**Instructions for the task**:
Search the entries below for the word "done" and copy every line where it appears.

**Exercise data**:
Lemma take_short {A} (n : nat) (x : A) l : (0 < n)%nat -> take n (x :: l) = x :: take (n - 1) l.
Proof. intros H. destruct n; [lia|]. simpl. by rewrite Nat.sub_0_r. Qed.

Lemma dispatch_loop event ws e : (forall w, w ∈ ws -> affected (by_id (Wh_ID w)) (webhooks e) <> 0) ->
  Z.of_nat (length (queue e)) <= queueSize ->
  let e' := (run_ok (for_each ws (dispatch_one event (now e))) e).2 in
  now e' = now e /\ webhooks e' = webhooks e /\ sent e' = sent e /\
  rows (deliveries e') = rows (deliveries e) ++ new_rows event e ws /\
  queue e' = queue e ++ take (Z.to_nat queueSize - length (queue e)) (new_work event e ws).
Proof.
  revert e. induction ws as [|w ws IH]; intros e Hw Hq; [unfold new_rows, new_work; cbn [imap]; by rewrite take_nil, !app_nil_r|].
  cbn [for_each]. rewrite run_ok_bind, dispatch_one_run by (apply Hw; by left). cbv zeta beta iota.
  destruct (IH (after_one event (now e) w e)) as (H1&H2&H3&H4&H5); [intros v Hv; apply Hw; by right| |].
  { unfold after_one, queueSize in *. cbn [queue]. destruct (Z.ltb_spec (Z.of_nat (length (queue e))) 1000); [rewrite length_app; simpl; lia|done]. }
  cbn [now after_one] in H1, H2, H3, H4, H5 |- *. split_and!; [done|done|done| |].
  - rewrite H4. cbn [deliveries after_one insert_row rows]. rewrite <- app_assoc. f_equal. unfold new_rows. cbn [imap app]. f_equal.
    + by rewrite Z.add_0_r.
    + apply imap_ext. intros i v _. cbn [now after_one deliveries insert_row next_id]. unfold compose. f_equal. lia.
  - rewrite H5. unfold new_work. cbn [imap]. rewrite Z.add_0_r.
    assert (forall i v, mkWork (new_delivery event (now (after_one event (now e) w e)) v (next_id (deliveries (after_one event (now e) w e)) + Z.of_nat i)) v =
      mkWork (new_delivery event (now e) v (next_id (deliveries e) + Z.of_nat (S i))) v) as Ei.
    { intros i v. cbn [now after_one deliveries insert_row next_id]. do 2 f_equal. lia. }
    erewrite (imap_ext _ _ ws); [|intros i v _; exact (Ei i v)]. unfold compose. cbn [queue after_one].
    destruct (Z.ltb_spec (Z.of_nat (length (queue e))) queueSize) as [Hlt|Hge].
    + rewrite take_short by (unfold queueSize in *; lia). rewrite length_app, <- app_assoc. cbn [length app]. do 3 f_equal. lia.
    + replace (Z.to_nat queueSize - length (queue e))%nat with 0%nat by (unfold queueSize in *; lia). done.
Qed.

**Solution to this task**:
  { unfold after_one, queueSize in *. cbn [queue]. destruct (Z.ltb_spec (Z.of_nat (length (queue e))) 1000); [rewrite length_app; simpl; lia|done]. }
  cbn [now after_one] in H1, H2, H3, H4, H5 |- *. split_and!; [done|done|done| |].
    + replace (Z.to_nat queueSize - length (queue e))%nat with 0%nat by (unfold queueSize in *; lia). done.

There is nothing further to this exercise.